Такие дети поражают неподготовленного человека. Упал, расшибся в кровь, и смеется: «Мне не больно!». Его ругают – он либо ухмыляется, либо делает вид, что не слышит и не понимает. Или наоборот – от любого пустяка у него истерика, слезы, ребенок сворачивается на полу в комочек и кричит (значит, насильник все же реагировал на слезы и плач).

Естественно, очень страдает интеллектуальное развитие таких детей. А вы смогли бы решать уравнения, живя в одной квартире с разъяренным тигром? Страх настолько пропитывает личность ребенка, что парализует все его способности. Все силы его души уходят на то, чтобы каждую минуту преодолевать ужас перед жизнью. В результате ребенок, абсолютно здоровый с рождения, может получить серьезный дефектологический диагноз, когда после нескольких лет жизни в условиях жестокого обращения оказывается в поле зрения специалистов.

Но с изъятием из семьи его проблемы не заканчиваются. Когда непосредственная опасность для жизни исчезает, через какое-то время начинает отпускать и «анестезия» спасительного отупения, а ведь под ней – душевная рана. Даже если полученные синяки и ссадины (а бывает, и переломы, и ожоги, мне встречалась девочка, которую в четыре года родители выбросили из окна) зажили без следа, психотравма остается, и ребенок начинает неосознанно воспроизводить ситуацию травмы, провоцируя взрослых, раздражая их и вынуждая «дать хорошенько». Потому что именно так он почувствует, что о нем помнят, что он важен, что его любят.

Обычно специалисты предупреждают семью, которая берет ребенка, пережившего насилие: «Учтите, он будет вас провоцировать, чтобы вы его побили». «Ну что вы, – говорят будущие приемные родители, – мы своих вырастили, никогда пальцем не тронули, как же можно бить ребенка, который столько пережил…». «Хорошо, если что – не стесняйтесь, звоните», – отвечают специалисты и ждут звонка. В подавляющем большинстве случаев дожидаются, и следует такой примерно монолог: «Я не узнаю себя! Ребенок достает так, что хочется его просто убить, размазать по стенке. У меня никогда такого не было!» – «А что именно он делает?». «Да вроде ничего особенного не делает, но мастерски, раз за разом бьет по самому больному, методично выводит из себя. Как только у него получается?». У него – получается. Жизнь в условиях постоянного напряжения невероятно обостряет способность считывать нюансы настроения взрослых. Через неделю общения ребенок с опытом жестокого обращения уже точно знает все ваши «больные мозоли» и постоянно на них наступает. Зачем? А затем, что только в те моменты, когда вы хотите «размазать его по стенке», он абсолютно уверен, что вы его видите, слышите, что он не один на свете. Жуткая, ненормальная логика – но это именно логика, а не бред.
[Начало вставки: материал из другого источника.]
(** X11: [unsubscribe] takes every key of channels x tickers out of the
    desired set and leaves the other keys; on an open socket it writes one
    unsubscribe frame under the next id, whether or not any of the keys was
    subscribed; a [subscribe] with the same arguments afterwards brings the
    keys back. *)
Theorem unsubscribe_removes_keys (channels market_tickers : list string) (s : Client) :
  let s' := unsubscribe channels market_tickers s in
  _subscriptions s' = _subscriptions s ∖ key_set channels market_tickers
  /\ sent s' =
       (if ws_open s
        then sent s ++ [mkCommand (_msg_id s + 1) "unsubscribe" channels market_tickers]
        else sent s)
  /\ _ob_seq s' = _ob_seq s
  /\ _queue s' = _queue s
  /\ _subscriptions (subscribe channels market_tickers s')
       = _subscriptions s ∪ key_set channels market_tickers.
Proof.
  unfold unsubscribe. simpl.
  assert (Hback : (_subscriptions s ∖ key_set channels market_tickers)
                    ∪ key_set channels market_tickers
                  = _subscriptions s ∪ key_set channels market_tickers).
  { apply set_eq. intros k.
    destruct (decide (k ∈ key_set channels market_tickers)); set_solver. }
  destruct (ws_open s) eqn:Hopen; simpl;
    (repeat split; try reflexivity);
    rewrite subscribe_subscriptions; simpl; exact Hback.
Qed.

(** ** Reconnect backoff *)

Lemma backoff_delay_value (attempts : nat) :
  _backoff_delay attempts =
    (Some (nth (Nat.min attempts 5) _RECONNECT_DELAYS 30%Q), S attempts).
Proof.
  unfold _backoff_delay. simpl length. simpl Nat.sub. f_equal.
  assert (Hle : (Nat.min attempts 5 <= 5)%nat) by lia.
  destruct (Nat.min attempts 5) as [|[|[|[|[|[|k]]]]]]; try reflexivity. lia.
Qed.

(** X12: [_backoff_delay] always finds its delay in the ladder and moves
    the counter up by one: the k-th failed reconnect in a row (from 0) waits
    0.5 * 2^k seconds for k = 0..4 and 30 seconds from k = 5 on, so the
    delays lie between 0.5 and 30 seconds and never decrease. *)
Theorem backoff_ladder_saturates (k : nat) :
  exists d,
    _backoff_delay k = (Some d, S k)
    /\ ((k < 5)%nat -> (d == inject_Z (2 ^ Z.of_nat k) / 2)%Q)
    /\ ((5 <= k)%nat -> d = 30.0%Q)
    /\ (0.5 <= d)%Q /\ (d <= 30)%Q
    /\ forall d', fst (_backoff_delay (S k)) = Some d' -> (d <= d')%Q.
Proof.
  rewrite (backoff_delay_value k), (backoff_delay_value (S k)). simpl fst.
  eexists. split; [reflexivity|].
  destruct k as [|[|[|[|[|k]]]]].
  1-5: (split; [intros _; vm_compute; reflexivity|]; split; [lia|];
        split; [vm_compute; discriminate|]; split; [vm_compute; discriminate|];
        intros d' [= <-]; vm_compute; discriminate).
  replace (Nat.min (S (S (S (S (S k))))) 5) with 5%nat by lia.
  replace (Nat.min (S (S (S (S (S (S k)))))) 5) with 5%nat by lia.
  split; [lia|]. split; [reflexivity|].
  split; [vm_compute; discriminate|]. split; [vm_compute; discriminate|].
  intros d' [= <-]. vm_compute. discriminate.
Qed.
Бывает, что ребенок начинает воспроизводить ситуацию насилия с позиции не жертвы, а насильника: отрывает куклам ноги и головы, жестоко обращается с животными (причем побои перемежаются с приступами нежности), обижает сверстников и младших детей, и даже на взрослых может набрасываться с кулаками, кусаться, пинать ногами. В такие моменты ребенок неосознанно старается овладеть ситуацией, занять позицию сильного. Справляться с таким поведением трудно, здесь очень важны твердость и спокойствие. Это самый подходящий момент, чтобы наконец переиграть страшную сказку на новый лад. Должен появиться «мудрый король» – родитель, педагог, который окажется сильнее монстра. Очень важно успеть сделать это, пока ребенок еще физически слабее взрослого, пока можно удержать его руку, обхватить, силой увести с места драки. В этот момент надо провести черту между ребенком и монстром внутри него, разъединить их и, осуждая агрессивное поведение, быть заодно с самим ребенком: «Что на тебя нашло? Давай отойдем и успокоимся. Умойся, и станет легче. Думаю, теперь тебе жаль, что ты не справился с собой и полез драться». Как бы он ни хорохорился, это именно то, что ему нужно: убедиться, что я сам – это одно, а монстр, ярость, злость, желание драться – другое, и это другое никого особо не пугает. С ним может справиться взрослый, а значит, смогу со временем и я.